Un nouvel épisode de cybercriminalité s’est invité dans les discussions du sommet du G7, qui se tient à Évian en Haute-Savoie. Un groupe de hackers, identifié sous le pseudonyme NoNames57(16), a revendiqué une série de cyberattaques contre plusieurs sites internet de la région dès le premier jour de l’événement, lundi 15 juin. Ces actes interviennent pendant que les grandes puissances discutent de sujets économiques et politiques.

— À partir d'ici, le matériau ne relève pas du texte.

Definition ext_set_nolock i (n : Z) e s : Z * inode_mem * fs S :=
  if n <? KZFS_NUM_DIRECT_EXTENTS
  then (KZFS_EOK, i_set_dirty true (i_set_direct (<[Z.to_nat n := e]> (direct i)) i), s) else
  let k := n - KZFS_NUM_DIRECT_EXTENTS in
  if KZFS_EXTS_PER_IND_BLOCK <=? k then (KZFS_EINVAL, i, s) else
  match need_indirect i s with
  | inl r => r
  | inr (i, s) =>
      match io_modify (indirect_extent_block i) (λ b, splice b (k * 12) (enc_extent e)) (dev s) with
      | (false, d) => (KZFS_EIO, i, set_dev d s)
      | (true, d) => (KZFS_EOK, i, set_dev d s)
      end
  end.

Definition phys_step i (logical_block n : Z) (st : Z * fs S)
    : (option Z * fs S) + (Z * fs S) :=
  let '(cursor, s) := st in
  match ext_get_nolock i n s with
  | (inl _, s) => inl (None, s)
  | (inr e, s) =>
      if block_count e =? 0 then
        if n <? KZFS_NUM_DIRECT_EXTENTS then inr (cursor, s) else inl (None, s)
      else if logical_block <? cursor + block_count e then
        inl (Some (u64 (start_block e + (logical_block - cursor))), s)
      else inr (cursor + block_count e, s)
  end.

Definition kzfs_get_phys_block i (logical_block : Z) s : option Z * fs S :=
  match for_range 0 KZFS_MAX_EXTENTS (phys_step i logical_block) (0, s) with
  | inl r => r
  | inr (_, s) => (None, s)
  end.

Definition append_step i (start count n : Z) s : (Z * inode_mem * fs S) + fs S :=
  match ext_get_nolock i n s with
  | (inl _, s) => inl (KZFS_EIO, i, s)
  | (inr e, s) =>
      if block_count e =? 0 then inl (ext_set_nolock i n (mkExt start count) s)
      else if u64 (start_block e + block_count e) =? start then
        inl (ext_set_nolock i n (mkExt (start_block e) (u32 (block_count e + count))) s)
      else inr s
  end.

Definition ext_append_nolock i (start count : Z) s : Z * inode_mem * fs S :=
  match for_range 0 KZFS_MAX_EXTENTS (append_step i start count) s with
  | inl r => r
  | inr s => (KZFS_EINVAL, i, s)
  end.

(** The first loop of [grow_to_nolock]: the number of blocks mapped, [inl (None, _)] for
    the error return. *)
Definition cover_step i (n : Z) (st : Z * fs S) : (option Z * fs S) + (Z * fs S) :=
  let '(cursor, s) := st in
  match ext_get_nolock i n s with
  | (inl _, s) => inl (None, s)
  | (inr e, s) => if block_count e =? 0 then inl (Some cursor, s)
                  else inr (cursor + block_count e, s)
  end.

Definition cover i s : option Z * fs S :=
  match for_range 0 KZFS_MAX_EXTENTS (cover_step i) (0, s) with
  | inl r => r
  | inr (cursor, s) => (Some cursor, s)
  end.

Fixpoint grow_loop (fuel : nat) (logical_block cursor : Z) i s : Z * inode_mem * fs S :=
  if logical_block <? cursor then (KZFS_EOK, i, s) else
  match fuel with
  | O => (KZFS_EOK, i, s)
  | Datatypes.S fuel =>
      let need := logical_block - cursor + 1 in
      let want := if 64 <? need then 64 else need in
      let '(start, got, s) := blk_alloc_run_nolock want s in
      if start =? 0 then (KZFS_ENOSPC, i, s) else
      let '(rc, i, s) := ext_append_nolock i start got s in
      if negb (rc =? KZFS_EOK) then (rc, i, blk_free_run_nolock start got s) else
      let i := i_set_dirty true (i_set_used (u64 (blocks_used i + got)) i) in
      grow_loop fuel logical_block (cursor + got) i s
  end.

Definition grow_to_nolock i (logical_block : Z) s : Z * inode_mem * fs S :=
  match cover i s with
  | (None, s) => (KZFS_EIO, i, s)
  | (Some cursor, s) => grow_loop (Z.to_nat (logical_block - cursor + 1)) logical_block cursor i s
  end.

(** ** Reading and writing *)
Definition io_fuel (count : Z) : nat := Z.to_nat (count / KZFS_BLOCK_SIZE) + 2.
(* ===== verification/KfsIcache.v ===== *)
(** The inode layer of KyuzenFS V4 ([kernel/fs/kfs_inode.c], definitions in [KfsInode]):
    inodes survive the way to the disk and back, and the inode cache is transparent. *)

From S2P Require Import Prelude BlockIO Kfs KfsInode KfsExtent KfsTrunc.

Lemma slice_splice_apart l off src off' n :
  0 ≤ off → 0 ≤ off' → off + zlength src ≤ zlength l →
  off' + n ≤ off ∨ off + zlength src ≤ off' →
  slice off' n (splice l off src) = slice off' n l.
Proof.
  intros Ho Ho' Hl Hd. unfold slice. apply list_eq. intros k.
  destruct (decide (k < Z.to_nat n)%nat).
  - rewrite !lookup_take_lt, !lookup_drop by lia.
    apply lookup_splice_out; unfold zlength in *; lia.
  - rewrite !lookup_take_ge by lia. done.
Qed.

(** ** The inode table *)
Section table.
Context {S : Type} `{Hio : BlockIOok S}.
Implicit Types (s : fs S) (i : inode_mem).

Definition ino_block s (n : Z) : Z := it_block0 s + (n - 1) / KZFS_INODES_PER_BLOCK.
Definition ino_off (n : Z) : Z := ((n - 1) mod KZFS_INODES_PER_BLOCK) * KZFS_INODE_SIZE.

(** Inode [n] as the disk has it. *)
Definition table s (n : Z) : dinode :=
  dec_inode (slice (ino_off n) KZFS_INODE_SIZE (io_view (dev s) (ino_block s n))).

(** A number whose slot lies on the device. *)
Definition ino_valid s (n : Z) : Prop :=
  1 ≤ n < 2 ^ 32 ∧ 0 ≤ it_block0 s ∧ ino_block s n < Z.min io_limit (2 ^ 64).

Definition inode_ok i : Prop :=
  0 ≤ mode i < 2 ^ 16 ∧ 0 ≤ links_count i < 2 ^ 16 ∧ is_u64 (size_bytes i) ∧
  is_u64 (blocks_used i) ∧ length (direct i) = 4%nat ∧ Forall extent_ok (direct i) ∧
  is_u64 (indirect_extent_block i).

Lemma to_disk_ok i : inode_ok i → dinode_ok (ino_to_disk i).
Proof.
  intros (? & ? & ? & ? & ? & ? & ?). unfold dinode_ok, ino_to_disk, is_u64 in *. cbn -[Z.pow].
  split_and!; try done; lia.
Qed.

Lemma slot_place s n :
  ino_valid s n →
  u32 (n - 1) = n - 1 ∧ u64 (it_block0 s + (n - 1) / KZFS_INODES_PER_BLOCK) = ino_block s n ∧
  0 ≤ ino_block s n < io_limit ∧ 0 ≤ ino_off n ∧ ino_off n + KZFS_INODE_SIZE ≤ Z.of_nat BLK.
Proof.
  intros (Hn & Hb & Hl). unfold ino_block, ino_off, KZFS_INODES_PER_BLOCK, KZFS_INODE_SIZE, BLK in *.
  split_and!; [apply u32_id; lia|apply u64_id; zdiv|zdiv..].
Qed.

Lemma slots_apart n m :
  1 ≤ n → 1 ≤ m → n ≠ m → (n - 1) / KZFS_INODES_PER_BLOCK = (m - 1) / KZFS_INODES_PER_BLOCK →
  ino_off n + KZFS_INODE_SIZE ≤ ino_off m ∨ ino_off m + KZFS_INODE_SIZE ≤ ino_off n.
Proof. unfold ino_off, KZFS_INODES_PER_BLOCK, KZFS_INODE_SIZE. intros. zdiv. Qed.

Lemma disk_read_ok n s :
  io_ok (dev s) → ino_valid s n →
  match ino_disk_read n s with
  | (inl rc, s') => rc = KZFS_EIO ∧ reads s s'
  | (inr di, s') => di = table s n ∧ reads s s'
  end.
Proof.
  intros Hok Hv. destruct (slot_place s n Hv) as (Hu & Hb & Hr & _). unfold ino_disk_read.
  rewrite Hu, Hb. pose proof (io_read_spec (ino_block s n) (dev s) Hok Hr) as Hs.
  destruct (io_read _ _) as [[b|] d]; destruct Hs as (Hok' & Hsame & Hb');
    (split; [|by exists d]); [by rewrite Hb'|done].
Qed.
Lemma mount_ok s s3 :
  io_sure → meta_ok s → sb_cache s3 = sb_cache s → persisted s (dev s3) → kheap s3 = [] →
  let r := mount_load_bitmaps s3 in
  r.1 = KZFS_EOK ∧ sb_cache r.2 = sb_cache s ∧ bm_mem r.2 = bm_mem s ∧ ibm_mem r.2 = ibm_mem s ∧
  bm_blocks r.2 = bm_blocks s ∧ ibm_blocks r.2 = ibm_blocks s ∧ fs_mounted r.2 = true ∧
  view_same (dev s3) (dev r.2).
Proof.
  intros Hs Hm Hsb (Hok & H0 & Hb & Hi) Hk. unfold mount_load_bitmaps, layout_globals_load.
  rewrite Hsb. set (s4 := set_layout _ _ _ _ _ s3).
  rewrite (alloc_bitmaps_ok s4) by done. cbn [negb]. set (s5 := set_ibm _ _ (set_bm _ _ s4)).
  assert (Hf5 : bm_blocks s5 = bm_blocks s ∧ ibm_blocks s5 = ibm_blocks s ∧ sb_cache s5 = sb_cache s ∧
    dev s5 = dev s3 ∧ zlength (bm_mem s5) = zlength (bm_mem s) ∧ zlength (ibm_mem s5) = zlength (ibm_mem s)).
  { unfold s5, s4. cbn [bm_blocks ibm_blocks sb_cache dev bm_mem ibm_mem set_ibm set_bm set_layout].
    rewrite <- (mo_bmb _ Hm), <- (mo_ibmb _ Hm), (mo_bml _ Hm), (mo_ibml _ Hm).
    destruct (mo_bm _ Hm) as (_ & ? & _ & ?), (mo_ibm _ Hm) as (_ & ? & _ & ?).
    unfold zlength, KZFS_BLOCK_SIZE in *. rewrite !repeat_length, !u32_id by lia.
    split_and!; try done; lia. }
  clearbody s5. clear s4. destruct Hf5 as (Hbb & Hib & Hsb5 & Hdev & Hl1 & Hl2). rewrite <- Hdev in *.
  destruct (load_ok (bm_mem s) _ _ bm_mem (λ v s, set_bm v (bm_dirty s) s) load_bm_step s5 Hs Hok
    (mo_bm _ Hm) (mo_bml _ Hm) Hb Hl1) as (d1 & Hr1 & Hd1 & Hv1); try done.
  { by intros []. }
  { intros i s' Hs' Hir. unfold load_bm_step. rewrite Hs'. cbn [sb_cache set_bm set_dev dev bm_mem].
    rewrite Hsb5. destruct (mo_bm _ Hm) as (? & ? & ? & ?). unfold KZFS_BLOCK_SIZE in *.
    by rewrite u32_id, u64_id by lia. }
  rewrite Hbb, Hr1. set (s6 := set_bm _ _ _).
  assert (Hf6 : dev s6 = d1 ∧ ibm_blocks s6 = ibm_blocks s ∧ sb_cache s6 = sb_cache s ∧
    bm_mem s6 = bm_mem s ∧ bm_blocks s6 = bm_blocks s ∧ zlength (ibm_mem s6) = zlength (ibm_mem s)) by done.
  clearbody s6. clear Hr1. destruct Hf6 as (<- & Hib6 & Hsb6 & Hbm6 & Hbb6 & Hl6).
  destruct (load_ok (ibm_mem s) _ _ ibm_mem (λ v s, set_ibm v (ibm_dirty s) s) load_ibm_step s6 Hs Hd1
    (mo_ibm _ Hm) (mo_ibml _ Hm)) as (d2 & Hr2 & Hd2 & Hv2); try done.
  { intros k Hkr. rewrite Hv1. by apply Hi. }
  { by intros []. }
  { intros i s' Hs' Hir. unfold load_ibm_step. rewrite Hs'. cbn [sb_cache set_ibm set_dev dev ibm_mem].
    rewrite Hsb6. destruct (mo_ibm _ Hm) as (? & ? & ? & ?). unfold KZFS_BLOCK_SIZE in *.
    by rewrite u32_id, u64_id by lia. }
  rewrite Hib6, Hr2. cbv zeta. cbn. split_and!; try done. by transitivity (dev s6).
Qed.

Comment se sont déroulées les attaques
Le sommet du G7 s’est ouvert dans un climat tendu, sur fond d’incertitude géopolitique, et des perturbations numériques sont venues compliquer l’organisation. Le groupe NoNames57(16), connu pour son affiliation pro-russe, a visé plusieurs infrastructures numériques en Haute-Savoie, notamment les sites des villes d’Évian (lieu du sommet), de Saint-Gingolf et de Thonon-les-Bains. Les sites des services de l’État en Haute-Savoie ont aussi été touchés. Selon le média ICI Pays de Savoie, qui a observé ces attaques sur la plateforme de cybersécurité FalconFeeds, elles ont commencé le lundi 15 juin et se sont poursuivies jusqu’au mardi 16 juin.
Le groupe de hackers a déclaré, non sans ironie : « Bien sûr, nous ne pouvions pas passer à côté d’un tel évènement sans offrir un petit cadeau à la France ». Beaucoup y ont vu une provocation destinée à perturber le sommet.
Qui a été visé et quelles conséquences
Les attaques ont surtout touché les sites des institutions et services de l’État, les villes déjà citées et certains lieux emblématiques, dont l’Hôtel Continental et l’Hôtel des Cygnes d’Évian. Malgré l’écho international de ces cyberattaques, la préfecture de Haute-Savoie en a qualifié les conséquences de « mineures ». Cette précision, transmise par la préfecture à ICI Pays de Savoie, confirme que les attaques n’ont pas entravé le déroulement du sommet.
Réaction des autorités et suite judiciaire
Malgré l’ampleur limitée des dégâts, les autorités ont pris les attaques au sérieux. La préfecture de Haute-Savoie a indiqué avoir saisi le parquet de Paris pour ouvrir une enquête sur ces cyberattaques. La France reste attentive à la sécurité des données, en particulier pendant des rencontres diplomatiques d’importance comme le G7.
Cette réaction rappelle le besoin de renforcer la sécurité des systèmes informatiques face aux menaces numériques venant d’acteurs étrangers ou de militants politiques. À mesure que les technologies évoluent, la cybersécurité s’impose comme une priorité pour protéger les intérêts nationaux et internationaux.
Le sommet du G7 devait s’achever le mercredi 17 juin. Cet incident rappelle les difficultés que rencontrent les États en matière de sécurité numérique.